Postwar reputation of ex-Serb general illustrates lingering animosities in former Yugoslavia
By Dusan Stojanovic, APFriday, March 19, 2010
Ex-Serb general: hero or traitor?
BELGRADE, Serbia — Is Vlado Trifunovic a traitor, war criminal or hero? It all depends on whom you ask in the war-scarred Balkans.
The fate of the former Serb general is a reflection of the animosities that still pit the federation’s former republics against each other 15 years after the end of the wars in the Balkans.
Serbia this week dropped criminal charges against Trifunovic, who was declared a traitor by Slobodan Milosevic’s nationalist regime for refusing to obey orders to fight and instead negotiated his way out of a Croat armed siege of his military barracks.
Croatia has sentenced him in absentia to 15 years in prison for war crimes, including the death of two of its civilians. Slovenia has also charged him for the deaths of civilians during clashes at the start of the ex-Yugoslavia war in 1991.
But many in the former Yugoslavia believe that instead of being prosecuted, Trifunovic should be honored for a decision that backers say saved hundreds of lives.
The myriad ways Trifunovic is viewed in what used to be Yugoslavia underscores the mistrust that still lingers years after Europe’s worst carnage since World War II.
Each ethnic group considers itself the victim in the Yugoslav wars, which erupted after Yugoslav strongman Josip Broz Tito died and the region disintegrated into warring factions. Those recriminations poison the atmosphere nearly two decades after the first shot was fired.
Bosnia and Croatia are pressing genocide charges against Serbia. Serbia is trying to extradite a former Bosnian vice president from Britain to stand trial on war crimes. And a new war could erupt over threats by Bosnia’s Serb minority to secede.
The disputes complicate the Balkan countries’ attempts to join the EU.
Trifunovic was in charge of a main Yugoslav army unit in Croatia when war broke out there in 1991. He and his men suddenly found themselves surrounded in army barracks by independence-seeking Croatian troops.
But unlike many other ruthless Yugoslav commanders — like genocide suspect Gen. Ratko Mladic, wanted for the Srebrenica massacres and the Bosnian war atrocities — Trifunovic chose dialogue over guns.
This, his supporters say, likely saved the lives of more than 220 of his young army conscripts and officers and many more civilian victims who would have died had he ordered his troops to fight their way out of the northern Croatian town of Varazdin.

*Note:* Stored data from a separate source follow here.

(** * Gale-Shapley stable matching: a shallow embedding of [stable_matching.py]

    The Python module validates the preference tables ([all_preferences]),
    runs a sweep-based proposal loop over a mutable engagement dict and
    finally composes the list of couples out of that dict.  The embedding
    keeps the three stages, the insertion order of every dict (Python dicts
    iterate in insertion order, and both the sweep order and the orientation
    of the returned pairs depend on it) and the exceptions the code can
    raise. *)

From Stdlib Require Import String List Bool Arith Lia Permutation.
Import ListNotations.
Open Scope string_scope.
Open Scope list_scope.

(** ** Types declared by the module *)

Definition Person := string.
Definition People := list Person.
Definition Preferences := list Person.

(** A Python [dict] with [str] keys: the items in insertion order.  A
    well-formed dict has pairwise distinct keys ([distinct_keys] below). *)
Definition dict (V : Type) := list (string * V).

Definition Side := dict Preferences.
Definition Participants := dict Side.
Definition Pair := (Person * Person)%type.
Definition Matching := dict Person.
Definition Stable_Matching := list Pair.

(** ** Outcomes: a value, a raised exception, or fuel exhausted *)

Inductive exn := MissingPreferences | KeyError | IndexError.

Inductive outcome (A : Type) :=
| Ok (a : A)
| Raise (e : exn)
| OutOfFuel.
Arguments Ok {A} a.
Arguments Raise {A} e.
Arguments OutOfFuel {A}.

Definition bind {A B} (c : outcome A) (k : A -> outcome B) : outcome B :=
  match c with
  | Ok a => k a
  | Raise e => Raise e
  | OutOfFuel => OutOfFuel
  end.

Notation "x <- c ;; k" := (bind c (fun x => k))
  (at level 61, c at next level, right associativity).

(** ** Dict operations *)

Definition dict_keys {V} (d : dict V) : list string := map fst d.

(** [d.get(k)] *)
Fixpoint dict_get {V} (k : string) (d : dict V) : option V :=
  match d with
  | [] => None
  | (k', v) :: d' => if k =? k' then Some v else dict_get k d'
  end.

(** [k in d] *)
Definition dict_mem {V} (k : string) (d : dict V) : bool :=
  match dict_get k d with Some _ => true | None => false end.

(** [d[k]], raising [KeyError] on a missing key *)
Definition subscript {V} (d : dict V) (k : string) : outcome V :=
  match dict_get k d with Some v => Ok v | None => Raise KeyError end.

(** [d[k]] where [k] may be Python's [None] (never a key of a [str] dict) *)
Definition subscript_opt {V} (d : dict V) (k : option string) : outcome V :=
  match k with Some k' => subscript d k' | None => Raise KeyError end.

(** [d[k] = v]: an existing key keeps its position, a new key goes last *)
Fixpoint dict_set {V} (k : string) (v : V) (d : dict V) : dict V :=
  match d with
  | [] => [(k, v)]
  | (k', v') :: d' =>
      if k =? k' then (k, v) :: d' else (k', v') :: dict_set k v d'
  end.

Definition dict_remove {V} (k : string) (d : dict V) : dict V :=
  filter (fun kv => negb (fst kv =? k)) d.

(** [del d[k]] *)
Definition dict_del {V} (k : string) (d : dict V) : outcome (dict V) :=
  if dict_mem k d then Ok (dict_remove k d) else Raise KeyError.

(** [x in l] for a list of names *)
Definition member (x : Person) (l : list Person) : bool :=
  existsb (String.eqb x) l.

Fixpoint distinct (l : list string) : bool :=
  match l with
  | [] => true
  | x :: l' => negb (member x l') && distinct l'
  end.

Definition distinct_keys {V} (d : dict V) : bool := distinct (dict_keys d).

(** ** Validator *)

(** [other_side]: the first side label different from [current_side];
    Python falls off the loop and returns [None] when there is none. *)
Fixpoint other_side (current_side : string) (all_sides : list string)
  : option string :=
  match all_sides with
  | [] => None
  | s :: rest =>
      if negb (s =? current_side) then Some s
      else other_side current_side rest
  end.

(** The innermost loop of [all_preferences] for one preference list:
    no [o] of the other side with [o not in preferences]. *)
Definition ranks_all (other_side_participants : Side)
  (preferences : Preferences) : bool :=
  forallb (fun o => member o preferences) (dict_keys other_side_participants).

(** The outer loop of [all_preferences] over [participants.items()]. *)
Fixpoint all_preferences_items (participants : Participants)
  (sides : list string) (items : list (string * Side)) : outcome bool :=
  match items with
  | [] => Ok true
  | (side, people) :: rest =>
      other_side_participants <-
        subscript_opt participants (other_side side sides) ;;
      if forallb (fun np => ranks_all other_side_participants (snd np)) people
      then all_preferences_items participants sides rest
      else Ok false
  end.

Definition all_preferences (participants : Participants) : outcome bool :=
  all_preferences_items participants (dict_keys participants) participants.

(** ** Helpers of the proposal loop *)

Definition is_free (person : Person) (engaged : Matching) : bool :=
  negb (dict_mem person engaged).

Definition current_match (person : Person) (engaged : Matching)
  : option Person :=
  dict_get person engaged.

Definition free_participants (people : People) (engaged : Matching)
  : list Person :=
  filter (fun x => negb (dict_mem x engaged)) people.

(** [preferred] returns [True], [False], or falls off its loop ([None]). *)
Fixpoint preferred (a b : Person) (preferences : Preferences) : option bool :=
  match preferences with
  | [] => None
  | preference :: rest =>
      if preference =? a then Some true
      else if preference =? b then Some false
      else preferred a b rest
  end.

(** Python truthiness of [preferred]'s result: [None] counts as false. *)
Definition truthy (r : option bool) : bool :=
  match r with Some true => true | _ => false end.

(** ** Loop state

    [proposal_history] and [engagements] are the two dicts the loop
    mutates.  [calls] is ghost state: the arguments of every call of
    [preferred] made so far, oldest first.  The [print] of a first match
    does not influence the state and is left out. *)
Record state := mkState {
  proposal_history : dict (dict string);
  engagements : Matching;
  calls : list (Person * Person * Preferences)
}.

Section Engine.

Variable proposers receivers : Side.

Definition initial_state : state :=
  mkState (map (fun k => (k, [])) (dict_keys proposers)) [] [].

(** The scan [for target in preferences: if target not in
    proposal_history[proposer]: ...; break]: the first target not yet
    proposed to, if any. *)
Fixpoint next_target (history : dict (dict string)) (proposer : Person)
  (preferences : Preferences) : outcome (option Person) :=
  match preferences with
  | [] => Ok None
  | target :: rest =>
      proposed <- subscript history proposer ;;
      if negb (dict_mem target proposed) then Ok (Some target)
      else next_target history proposer rest
  end.

(** One iteration of [for proposer in free_proposers]. *)
Definition propose (proposer : Person) (st : state) : outcome state :=
  preferences <- subscript proposers proposer ;;
  found <- next_target (proposal_history st) proposer preferences ;;
  match found with
  | None => Ok st
  | Some target =>
      proposed <- subscript (proposal_history st) proposer ;;
      let history' :=
        dict_set proposer (dict_set target "" proposed) (proposal_history st) in
      if is_free target (engagements st) then
        Ok (mkState history'
              (dict_set target proposer
                 (dict_set proposer target (engagements st)))
              (calls st))
      else
        match current_match target (engagements st) with
        | None => Raise KeyError (* not reached: [target] is a key here *)
        | Some current =>
            target_preferences <- subscript receivers target ;;
            let calls' :=
              calls st ++ [(proposer, current, target_preferences)] in
            if truthy (preferred proposer current target_preferences) then
              engaged <-
                dict_del current
                  (dict_set proposer target
                     (dict_set target proposer (engagements st))) ;;
              Ok (mkState history' engaged calls')
            else Ok (mkState history' (engagements st) calls')
        end
  end.

(** The four ways a proposal step can end, read off [propose]: nobody
    left to propose to, a first match with a free target, the incumbent
    replaced, or the proposer turned down.  Every successful [propose] is
    one of them ([propose_Ok] below); the relation keeps what the
    invariants need and leaves the updated history open. *)
Inductive proposal (proposer : Person) (st : state) : state -> Prop :=
| nothing_left :
    proposal proposer st st
| first_match preferences target history' :
    dict_get proposer proposers = Some preferences ->
    In target preferences ->
    dict_get target (engagements st) = None ->
    proposal proposer st
      (mkState history'
         (dict_set target proposer (dict_set proposer target (engagements st)))
         (calls st))
| replaced preferences target history' current target_preferences :
    dict_get proposer proposers = Some preferences ->
    In target preferences ->
    dict_get target (engagements st) = Some current ->
    dict_get target receivers = Some target_preferences ->
    preferred proposer current target_preferences = Some true ->
    proposal proposer st
      (mkState history'
         (dict_remove current
            (dict_set proposer target
               (dict_set target proposer (engagements st))))
         (calls st ++ [(proposer, current, target_preferences)]))
| turned_down preferences target history' current target_preferences :
    dict_get proposer proposers = Some preferences ->
    In target preferences ->
    dict_get target (engagements st) = Some current ->
    dict_get target receivers = Some target_preferences ->
    proposal proposer st
      (mkState history' (engagements st)
         (calls st ++ [(proposer, current, target_preferences)])).

(** One sweep: the whole [for proposer in free_proposers] loop. *)
Fixpoint sweep (free_proposers : list Person) (st : state) : outcome state :=
  match free_proposers with
  | [] => Ok st
  | proposer :: rest => st' <- propose proposer st ;; sweep rest st'
  end.

(** [while free_proposers: ...]; one unit of fuel per sweep. *)
Fixpoint loop (fuel : nat) (free_proposers : list Person) (st : state)
  : outcome state :=
  match free_proposers with
  | [] => Ok st
  | _ :: _ =>
      match fuel with
      | O => OutOfFuel
      | S fuel' =>
          st' <- sweep free_proposers st ;;
          loop fuel' (free_participants free_proposers (engagements st')) st'
      end
  end.

(** Loop heads: the values of [free_proposers] and of the state each time
    the [while] condition is evaluated. *)
Inductive loop_head : list Person -> state -> Prop :=
| head_first : loop_head (dict_keys proposers) initial_state
| head_next free_proposers st st' :
    loop_head free_proposers st ->
    free_proposers <> [] ->
    sweep free_proposers st = Ok st' ->
    loop_head (free_participants free_proposers (engagements st')) st'.

(** The states between two proposal steps: a sweep that started at a loop
    head has handled a prefix [done] of its proposers. *)
Definition between_steps (st : state) : Prop :=
  exists free_proposers st0 done todo,
    loop_head free_proposers st0 /\
    free_proposers = done ++ todo /\
    sweep done st0 = Ok st.

End Engine.

(** ** Result composer *)

Definition pair_eqb (x y : Pair) : bool :=
  (fst x =? fst y) && (snd x =? snd y).

(** A Python [set] of pairs while it is being built: its elements, each
    once. *)
Definition set_mem (x : Pair) (s : list Pair) : bool :=
  existsb (pair_eqb x) s.

Definition set_add (x : Pair) (s : list Pair) : list Pair :=
  if set_mem x s then s else s ++ [x].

“Varazdin would have been destroyed if I gave the orders to fight,” Trifunovic, 73 said in an interview Thursday. “My soldiers and I would probably have ended up in some mass grave that would become a symbol of Serb-Croat hatred.”
He spoke in a cramped Belgrade hotel room where he has been living since 1992 when he was convicted by a Serbian military court for “undermining the defense of the country.” He was able to avoid serving most of his 11-year sentence while he appealed.
In the aftermath of his actions, “everyone here thought I was a villain and a traitor,” he said. “We had to ask our friends to do the shopping for us,” because whenever his wife tried to buy groceries “they chased her out of the shop.”
In formally revoking charges against Trifunovic, the Belgrade prosecutor’s office said this week the ex-commander acted in an “emergency situation” when he refused the orders to fight.
Not all agree. “If he refused his superiors’ orders to fight, he has committed treason and he must be punished,” said Dragan Spasic, a Belgrade law student.
But fellow student Marija Jovanovic applauded the move.
“Trifunovic was a rare Serb general who used his head and only wanted to save lives,” she said Friday. “Bravo for him.”
Now, several non-governmental groups are calling for formal state rehabilitation of Trifunovic, including activists in Croatia — a glimmer of reconciliation in a still bitterly divided region.
Miljenko Dereta, a prominent human rights activist who leads the campaign, said the prosecutor’s decision to drop the charges is “great encouragement.”
“This is important because it changes the way we see the past,” he said.
Associated Press writer Jovana Gec contributed from Belgrade; Snejzana Vukic contributed from Zagreb.